Namely, after receiving the “handwrittens” of all interested candidates, a random
selection process monitored by the Office of the Inspector General was used to generate a candidate
pool of 160 applicants.
From there, a Promotion Review Board performed additional screening of those in the
candidate pool, utilizing a number of performance-based factors, including attendance history and
patterns; discipline history; number, nature and history of Civilian Complaint Investigations Unit,
criminal, or civil actions; and Internal Affairs complaints or other pending allegations.
Then, the most competitive candidates were selected to proceed to an interview with
members of the Public Safety and Human Resources Departments, at which time their commanding
officers were also required to complete a Promotion/Developmental Appraisal form. The Promotion
Review Board then reviewed the finalists’ overall qualifications and made promotional
recommendations to the Superintendent of Police.
On May 11, 2012, Brian Oberhelm, a Strategic HR Partner in the Port Authority’s Human
Resources Department, notified the Plaintiff in a memo that he had not been among the initial 160
candidates randomly-selected to proceed in the evaluation process. Therefore, he was removed from
consideration for the promotion.
The Court notes that a computer printout of the names randomly-selected at the first stage
of this hiring process was submitted with Ford’s affidavit, and does not include the Plaintiff’s name.
3.
The Conclusion of the Plaintiff’s Temporary Assignment
On May 14, 2013, the Superintendent of Police Michael A. Fedorko issued a memo to all
commanding officers entitled “Reassignment/Transfer Police Personnel.”
The memo stated that,
effective Sunday, May 26, 2013, the Plaintiff, who “had been On Loan on temporary assignment with
CIB,” would be “transferring back to his home command” at JFK airport.
5
The Plaintiff alleges, and the Port Authority does not deny, that his tenure with CIB ended,
and he was returned to normal duty, because the Silver Shield program was “dissolved,” or was
otherwise disbanded. However, there is no evidence in the record relating to this fact.
4.
The Plaintiff’s Complaints of Discrimination
On June 24, 2013, the Plaintiff filed with the EEOC a charge of discrimination against the
Port Authority. The Court notes that the Plaintiff’s complaint was dated June 6, 2013; notarized on
June 10, 2013; and, as evidenced by time-stamps, received at the EEOC’s New York divisional office
on June 24, 2013.
In particular, the charge alleged that the Plaintiff was discriminated against on the basis of
his race, color, and religion. Namely, he alleged that, during his tenure with CIB, “many vacancies”

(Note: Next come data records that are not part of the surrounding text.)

Lemma detach_numbers t u :
  numbers t = numbers u →
  pointwise (detach (TensorOps := tracked_ops)) t
  = pointwise (detach (TensorOps := tracked_ops)) u.
Proof.
  intros Hnum.
  assert (Hsplit : ∀ t, pointwise (detach (TensorOps := tracked_ops)) t
                        = pointwise (λ a : S, (a, zero)) (numbers t)).
  { intros t'. unfold numbers. by rewrite pointwise_compose. }
  by rewrite !Hsplit, Hnum.
Qed.

Lemma numbers_advantage (R : nat) rets values :
  numbers (spec_advantage (TensorOps0 := tracked_ops) R rets values)
  = pointwise2 sub (take R (numbers rets)) (take R (numbers values)).
Proof.
  unfold numbers, spec_advantage.
  rewrite pointwise_pointwise2, <- !pointwise_take.
  by rewrite pointwise2_pointwise_l, pointwise2_pointwise_r.
Qed.

(** The derivatives of the returns do not enter the critic loss: the
    returns are a fixed target, the critic learns through its value
    estimates alone. *)
Lemma critic_target_is_fixed (R : nat) rets rets' values :
  numbers rets = numbers rets' →
  spec_critic_loss (TensorOps0 := tracked_ops) R rets values
  = spec_critic_loss (TensorOps0 := tracked_ops) R rets' values.
Proof.
  intros Hnum. unfold spec_critic_loss, spec_advantage.
  rewrite <- !(pointwise2_pointwise_l sub detach).
  rewrite !pointwise_take. by rewrite (detach_numbers rets rets').
Qed.

(** Neither the derivatives of the returns nor those of the value estimates
    enter the actor loss: the actor learns through the log-probabilities
    alone. *)
Lemma actor_advantage_is_fixed (R : nat) rets rets' values values' log_probs :
  numbers rets = numbers rets' → numbers values = numbers values' →
  spec_actor_loss (TensorOps0 := tracked_ops) R rets values log_probs
  = spec_actor_loss (TensorOps0 := tracked_ops) R rets' values' log_probs.
Proof.
  intros Hrets Hvalues. unfold spec_actor_loss.
  rewrite <- !(pointwise2_pointwise_l mul detach).
  rewrite (detach_numbers
             (spec_advantage (TensorOps0 := tracked_ops) R rets values)
             (spec_advantage (TensorOps0 := tracked_ops) R rets' values'));
    [done|].
  by rewrite !numbers_advantage, Hrets, Hvalues.
Qed.

End facts.
End GradientFacts.

(** ** The order of the overrides of [see] *)

Module ChainFacts.
Import PyFacts ReplayBufferFacts.

Section facts.
Context {S Obs Act Rew Dn Died Base Params Policy Dist Rest : Type}.
Context `{!A2C.TensorOps S, !A2C.Network S Obs Act Policy Dist}.







End facts.


End ChainFacts.

(** ** More on the replay memory: any state, any run, sampling what was
    memorized, checkpoints *)

Module MemoryFacts.
Import PyFacts ReplayBuffer ReplayBufferFacts.

Section facts.
Context {Obs Act Rew Dn Died Base : Type}.

Local Abbreviation agent := (ReplayBuffer.agent Obs Act Rew Dn Base).
Local Abbreviation entry := (ReplayBuffer.entry Obs Act Rew Dn).
Local Abbreviation seen := (step_data Obs Act Rew Dn * Died)%type.

Implicit Types (self : agent) (x : seen) (xs : list seen) (cap : Z).

(** X1.  From the constructor's state, with a positive capacity, any number
    of memorizations succeeds; the length of the buffer is the smaller of
    their number and the capacity, the cursor is their number modulo the
    capacity, and until the capacity is exceeded the buffer is the
    transitions in the order they came. *)
Theorem memory_stays_within_capacity cap (b : Base) xs :
  0 < cap →
  ∃ self,
    memorize_all xs (init cap b) = Ok self ∧
    replay_buffer_capacity self = cap ∧ base self = b ∧
    len self = Z.of_nat (length xs) `min` cap ∧
    len self ≤ cap ∧
    pos self = Z.of_nat (length xs) `mod` cap ∧
    (Z.of_nat (length xs) ≤ cap → buffer self = stored <$> xs).
Proof.
  intros Hcap.
  destruct (memorize_all_holds cap b xs Hcap)
    as (self & Hrun & (Hc & Hlen & Hpos & Hwin) & Hb).
  exists self. do 4 (split; [done|]). split; [lia|]. split; [done|].
  intros Hfew.
  assert ((length xs - Z.to_nat cap)%nat = 0%nat) as Hz by lia.
  rewrite Hz, drop_0 in Hwin. rewrite <- Hwin. unfold from_pos.
  destruct (decide (Z.of_nat (length xs) = cap)) as [Hfull|Hless].
  - rewrite Hpos, Hfull, Z_mod_same_full. cbn. by rewrite app_nil_r.
  - rewrite Hpos, Z.mod_small by lia. rewrite Nat2Z.id.
    assert (length (buffer self) = length xs) as <-
      by (unfold len in Hlen; lia).
    by rewrite drop_all, take_ge by lia.
Qed.

(** X2.  When [memorize] raises, from any state (also one that [load]
    restored): [IndexError] exactly when the buffer is not below capacity
    and the cursor is outside it (counting from the end for a negative
    cursor); [ZeroDivisionError] exactly when the capacity is 0 and the
    cursor is inside the buffer. *)
Theorem memorize_raises (state : Obs) (action : Act) (reward : Rew)
    (next_state : Obs) (done : Dn) (died : Died) self :
  (memorize state action reward next_state done died self = Raise IndexError
   ↔ replay_buffer_capacity self ≤ len self ∧
     ¬ (- len self ≤ pos self < len self)) ∧
  (memorize state action reward next_state done died self
   = Raise ZeroDivisionError
   ↔ replay_buffer_capacity self = 0 ∧ - len self ≤ pos self < len self) ∧
  ((len self < replay_buffer_capacity self ∨
    replay_buffer_capacity self ≠ 0 ∧ - len self ≤ pos self < len self)
   ↔ ∃ self', memorize state action reward next_state done died self
              = Ok self').
Proof.
  unfold memorize, setitem, index, mod_, len.
  pose proof (Nat2Z.is_nonneg (length (buffer self))) as Hn.
  destruct (decide (Z.of_nat (length (buffer self))
                    < replay_buffer_capacity self)) as [Hlt|Hge].
  - rewrite bind_Ok. cbn beta. rewrite (decide_False (P := _ = 0)) by lia.
    rewrite bind_Ok. cbn beta.
    split; [split; [done|lia]|]. split; [split; [done|lia]|].
    split; [eauto|]. intros _. by left.
  - destruct (decide (0 ≤ pos self < Z.of_nat (length (buffer self))))
      as [Hin|Hout].
    + rewrite !bind_Ok. cbn beta.
      destruct (decide (replay_buffer_capacity self = 0)) as [Hz|Hnz].
      * rewrite bind_Raise.
        split; [split; [done|lia]|]. split; [split; [lia|done]|].
        split; [lia|]. by intros [? ?].
      * rewrite bind_Ok. cbn beta.
        split; [split; [done|lia]|]. split; [split; [done|lia]|].
        split; [eauto|]. intros _. right. lia.
    + destruct (decide (- Z.of_nat (length (buffer self)) ≤ pos self < 0))
        as [Hneg|Hnone].
      * rewrite !bind_Ok. cbn beta.
        destruct (decide (replay_buffer_capacity self = 0)) as [Hz|Hnz].
        -- rewrite bind_Raise.
           split; [split; [done|lia]|]. split; [split; [lia|done]|].
           split; [lia|]. by intros [? ?].
        -- rewrite bind_Ok. cbn beta.
           split; [split; [done|lia]|]. split; [split; [done|lia]|].
           split; [eauto|]. intros _. right. lia.
      * rewrite !bind_Raise.
        split; [split; [lia|done]|]. split; [split; [done|lia]|].
        split; [lia|]. by intros [? ?].
Qed.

arose for detective positions, which ultimately went to other officers, “many” of whom were junior to
him in years of service; “most” of whom were Caucasian; and none of whom was a practicing Seventh
Day Adventist. The Plaintiff alleged that the Port Authority had not provided him with any
legitimate, non-discriminatory reason for failing to promote him.
As indicated above, despite referring to multiple alleged promotional opportunities for
which he was passed over, the record in this case only contains evidence regarding the March 23,
2012 opening for a detective position. In this regard, it is also noted that, for reasons neither
explained by the Plaintiff nor established by the record, the EEOC charge alleged, without
elaboration, that the last act of discrimination occurred on May 6, 2013.
The EEOC transmitted notice of the Plaintiff’s charge of discrimination to the Port Authority
on or about July 12, 2013.
5.
The July 2013 Promotion Opportunity
On July 15, 2013, after the Plaintiff had returned to his usual detail as a police officer, the Port
Authority again announced that it was seeking to fill a detective position.
6
On July 16, 2013, the Plaintiff applied for this position by submitting a “handwritten”
expressing his interest.
This time, the Plaintiff was among those initially randomly-selected to comprise the
candidate pool, and in fact, was ultimately selected for the promotion. Thus, effective February 21,
2014, the Plaintiff attained the rank of detective, the position he holds today.
6.
This Action
On February 12, 2015, after the EEOC dismissed his charge and authorized him to file suit,
the Plaintiff commenced this action.
His complaint alleges two causes of action – one simply styled a “federal claim,” and the
other styled a “pendent New York State action.”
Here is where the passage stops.